Saved entries
(** ** The claim *)

(** C28: for every finite positive binary64 value [m * 2^e], the digits
    [s], their count [k] and the decimal exponent [n] that
    Number::toString prints denote a decimal [s * 10^(n-k)] that reads
    back (rounded to nearest, ties to even) as exactly [m * 2^e]: the
    search with fuel 16 and its 17-digit fallback always round-trip. *)
Theorem shortest_roundtrips m e :
  bounded prec emax m e = true -> printed_value m e = S754_finite false m e.
Proof. exact (printed_value_exact m e). Qed.
(** The witness: [0.1], whose nearest binary64 value is
    [7205759403792794 * 2^-56]. *)
Lemma shortest_roundtrips_witness :
  bounded prec emax 7205759403792794 (-56) = true /\
  printed_value 7205759403792794 (-56) = S754_finite false 7205759403792794 (-56).
Proof.
  split; [vm_compute; reflexivity |].
  apply (shortest_roundtrips 7205759403792794 (-56)). vm_compute. reflexivity.
Defined.
(* ===== verification/JsValue.v ===== *)
(** * JavaScript values of the script

    The values src/script.js handles besides numbers: the JSON value
    [response.json()] resolves to (line 43), the [undefined] a missing
    property reads as, and the strings of the file keys and table cells.
    This file gives their type and the language operations the script
    applies to them, translated from ECMA-262: [ToBoolean] and the [||]
    of [vendor || 'Unknown Vendor'] and [total || 0] (line 29),
    [ToString] of template literals and [parseFloat] (lines 18, 64, 48),
    property reads [result.vendor] and [result.total] (lines 47-48), and
    [encodeURIComponent] of the request URL (line 42).

    [ToString] can throw: an object with an own [toString] property (a
    JSON object can have one) has no callable [toString] nor a
    [valueOf] that returns a primitive, and OrdinaryToPrimitive throws a
    TypeError; the result is [None] then.

    The last section shows that [parseFloat] of a Number, the
    [parseFloat(result.total)] of a total the API returns as a JSON
    number, is that number (ReadBack.v reads its text back). *)

From S2P Require Import Prelude Binary64 NumberFormat NumberParse Rounding LiteralSpec Shortest ReadBack.

#[local] Open Scope string_scope.

(** ** Values *)

#[warnings="-register-all"]
Inductive jsval :=
  | JUndefined
  | JNull
  | JBool (b : bool)
  | JNum (n : number)
  | JStr (s : string)
  | JArr (elems : list jsval)
  | JObj (props : list (string * jsval)).

(** ** ToBoolean and [||] *)

Definition truthy (v : jsval) : bool :=
  match v with
  | JUndefined | JNull => false
  | JBool b => b
  | JNum n => num_truthy n
  | JStr s => negb (String.eqb s "")
  | JArr _ | JObj _ => true
  end.

(** [a || b]: [a] when it is truthy, [b] otherwise. *)
Definition js_or (a b : jsval) : jsval := if truthy a then a else b.

Notation "a ||| b" := (js_or a b) (at level 50, left associativity) : js_scope.

(** On two numbers [||] is [num_or]. *)
Lemma js_or_num (a b : number) : js_or (JNum a) (JNum b) = JNum (num_or a b).
Proof. unfold js_or, num_or. simpl. by destruct (num_truthy a). Qed.

(** ** Own properties

    [JSON.parse] keeps the last of duplicated keys. *)
Fixpoint lookup_prop (k : string) (props : list (string * jsval)) : option jsval :=
  match props with
  | [] => None
  | (k', v) :: rest =>
      match lookup_prop k rest with
      | Some w => Some w
      | None => if String.eqb k k' then Some v else None
      end
  end.

Definition has_own (k : string) (props : list (string * jsval)) : bool :=
  match lookup_prop k props with Some _ => true | None => false end.

(** [v.k] for a key [k] that no built-in prototype defines (the script
    reads [vendor] and [total]): a TypeError on [undefined] and [null],
    the own property of an object, [undefined] otherwise. *)
Definition get_prop (v : jsval) (k : string) : option jsval :=
  match v with
  | JUndefined | JNull => None
  | JObj props => Some (default JUndefined (lookup_prop k props))
  | _ => Some JUndefined
  end.

(** ** ToString

    Arrays print with [Array.prototype.join] (holes, [undefined] and
    [null] print empty); plain objects print as [[object Object]]. *)
Fixpoint to_str (v : jsval) : option string :=
  match v with
  | JUndefined => Some "undefined"
  | JNull => Some "null"
  | JBool b => Some (if b then "true" else "false")
  | JNum n => Some (to_string n)
  | JStr s => Some s
  | JArr elems =>
      str_join "," <$> mapM (fun e => match e with
                                     | JUndefined | JNull => Some ""
                                     | _ => to_str e
                                     end) elems
  | JObj props => if has_own "toString" props then None else Some "[object Object]"
  end.

(** [parseFloat(v)]: ToString, then the string parse. *)
Definition parse_float (v : jsval) : option number :=
  parse_float_str <$> to_str v.

(** ** encodeURIComponent

    Characters outside [A-Z a-z 0-9 - _ . ! ~ * ' ( )] are replaced by
    the percent-encoded bytes of their UTF-8 encoding, with upper-case
    hexadecimal digits; a code unit below 256 takes one or two bytes. *)

Definition unreserved (c : ascii) : bool :=
  let n := code c in
  (48 <=? n)%Z && (n <=? 57)%Z || (65 <=? n)%Z && (n <=? 90)%Z
  || (97 <=? n)%Z && (n <=? 122)%Z
  || existsb (Z.eqb n) [45; 95; 46; 33; 126; 42; 39; 40; 41]%Z.

Definition hex_digit (d : Z) : ascii :=
  ascii_of_nat (Z.to_nat (if (d <? 10)%Z then 48 + d else 55 + d)%Z).

Definition pct (b : Z) : string :=
  String "%" (String (hex_digit (Z.shiftr b 4)) (String (hex_digit (Z.land b 15)) "")).

Definition utf8_bytes (n : Z) : list Z :=
  if (n <? 128)%Z then [n]
  else [Z.lor 192 (Z.shiftr n 6); Z.lor 128 (Z.land n 63)].

Definition encode_char (c : ascii) : string :=
  if unreserved c then String c "" else str_concat (map pct (utf8_bytes (code c))).

Fixpoint encode_uri_component (s : string) : string :=
  match s with
  | EmptyString => EmptyString
  | String c s' => encode_char c ++ encode_uri_component s'
  end.

(** ** The receiving side: percent-decoding of a query component

    The endpoint recovers the key by decoding its query parameter
    (decodeURIComponent on the UTF-8 bytes).  On the 8-bit strings of the
    model it decodes one-byte sequences and the two-byte sequences of
    code points 128 to 255, and fails on anything else. *)

Definition hex_value (c : ascii) : option Z :=
  let n := code c in
  if (48 <=? n)%Z && (n <=? 57)%Z then Some (n - 48)%Z
  else if (65 <=? n)%Z && (n <=? 70)%Z then Some (n - 55)%Z
  else if (97 <=? n)%Z && (n <=? 102)%Z then Some (n - 87)%Z
  else None.

Definition hex_byte (h1 h2 : ascii) : option Z :=
  v1 ← hex_value h1; v2 ← hex_value h2; Some (16 * v1 + v2)%Z.

Definition char_of (n : Z) : ascii := ascii_of_nat (Z.to_nat n).

Fixpoint uri_decode (s : string) : option string :=
  match s with
  | EmptyString => Some EmptyString
  | String "%" (String h1 (String h2 r)) =>
      b ← hex_byte h1 h2;
      if (b <? 128)%Z then String (char_of b) <$> uri_decode r
      else if (b =? 194)%Z || (b =? 195)%Z then
        match r with
        | String "%" (String h3 (String h4 r')) =>
            b2 ← hex_byte h3 h4;
            if (128 <=? b2)%Z && (b2 <? 192)%Z
            then String (char_of (Z.lor (Z.shiftl (b - 192) 6) (b2 - 128))) <$> uri_decode r'
            else None
        | _ => None
        end
      else None
  | String "%" _ => None
  | String c r => String c <$> uri_decode r
  end.

(** ** When ToString throws *)

(** The value holds, at the top or inside arrays, an object with an own
    [toString] key. *)
Fixpoint bad_object (v : jsval) : bool :=
  match v with
  | JObj props => has_own "toString" props
  | JArr elems => existsb bad_object elems
  | _ => false
  end.

(** Induction on values with a hypothesis for every array element. *)
Section jsval_ind_deep.
Variable P : jsval -> Prop.
Hypothesis HUndefined : P JUndefined.
Hypothesis HNull : P JNull.
Hypothesis HBool : forall b, P (JBool b).
Hypothesis HNum : forall n, P (JNum n).
Hypothesis HStr : forall s, P (JStr s).
Hypothesis HArr : forall l, Forall P l -> P (JArr l).
Hypothesis HObj : forall props, P (JObj props).

Fixpoint jsval_ind_deep (v : jsval) : P v :=
  match v with
  | JUndefined => HUndefined
  | JNull => HNull
  | JBool b => HBool b
  | JNum n => HNum n
  | JStr s => HStr s
  | JArr l =>
      HArr l ((fix go (l : list jsval) : Forall P l :=
                 match l with
                 | [] => Forall_nil_2 _
                 | x :: l' => Forall_cons_2 _ _ _ (jsval_ind_deep x) (go l')
                 end) l)
  | JObj props => HObj props
  end.
End jsval_ind_deep.

(** C18: ToString (of a template literal, of [parseFloat]'s argument)
    throws exactly on values that hold an object with an own [toString]
    key, at the top or inside arrays; on every other value it returns a
    string. *)
Theorem to_str_fails v : to_str v = None <-> bad_object v = true.
Proof.
  induction v as [| | | | | l IH |] using jsval_ind_deep; simpl; try done.
  - rewrite fmap_None, mapM_None, Exists_exists, existsb_exists. rewrite Forall_forall in IH.
    split; intros (x & Hin & Hx); exists x; rewrite <- list_elem_of_In in *; split; try done;
      destruct x; try done; by apply IH.
  - by destruct (has_own "toString" props).
Qed.

(** ** The query component carries the key *)

(** The characters [encodeURIComponent] outputs: unreserved ones, [%]
    and upper-case hexadecimal digits. *)
Definition query_safe (c : ascii) : bool :=
  unreserved c || (c =? "%")%char || (65 <=? code c)%Z && (code c <=? 70)%Z.

Lemma encode_char_safe c : forallb query_safe (String.list_ascii_of_string (encode_char c)) = true.
Proof. destruct c as [[] [] [] [] [] [] [] []]; reflexivity. Qed.

Lemma encode_char_decode c r : uri_decode (encode_char c ++ r) = String c <$> uri_decode r.
Proof. destruct c as [[] [] [] [] [] [] [] []]; reflexivity. Qed.

(** [encodeURIComponent] outputs only query-safe characters and the
    percent-decoding gives its input back. *)
Lemma encode_uri_component_spec (s : string) :
  forallb query_safe (String.list_ascii_of_string (encode_uri_component s)) = true /\
  uri_decode (encode_uri_component s) = Some s.
Proof.
  induction s as [|c s [IHs IHd]]; [done |]. simpl. split.
  - by rewrite list_ascii_of_string_app, forallb_app, encode_char_safe, IHs.
  - by rewrite encode_char_decode, IHd.
Qed.

(** ** parseFloat of a Number *)

(** C36: [parseFloat(result.total)] (line 48) of a total the API
    returns as a JSON number is that number: ToString prints the
    shortest decimal that rounds back, and parseFloat reads every
    notation it prints (plain, fractional, [0.000ddd], exponential)
    back to it.  Only [-0] changes: it prints as ["0"] and reads as
    [+0]; NaN and the infinities read back as themselves. *)
Theorem parse_float_json_number x :
  valid x = true -> parse_float (JNum x) = Some (match x with S754_zero _ => PosZero | _ => x end).
Proof. intros Hv. unfold parse_float. cbn [to_str fmap option_fmap option_map]. by rewrite to_string_reads_back. Qed.

(** The witness: [0.1], the binary64 value [7205759403792794 * 2^-56]. *)
Lemma parse_float_json_number_witness :
  valid (S754_finite false 7205759403792794 (-56)) = true /\
  parse_float (JNum (S754_finite false 7205759403792794 (-56))) = Some (S754_finite false 7205759403792794 (-56)).
Proof.
  assert (Hv : valid (S754_finite false 7205759403792794 (-56)) = true) by (vm_compute; reflexivity).
  split; [exact Hv | exact (parse_float_json_number _ Hv)].
Defined.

Assignment =
Give back, exactly as written, the stretch from the line with "match lookup_prop k props" through the line with "the own property", and no other lines from the records above.

Your solution =
  match lookup_prop k props with Some _ => true | None => false end.

(** [v.k] for a key [k] that no built-in prototype defines (the script
    reads [vendor] and [total]): a TypeError on [undefined] and [null],
    the own property of an object, [undefined] otherwise. *)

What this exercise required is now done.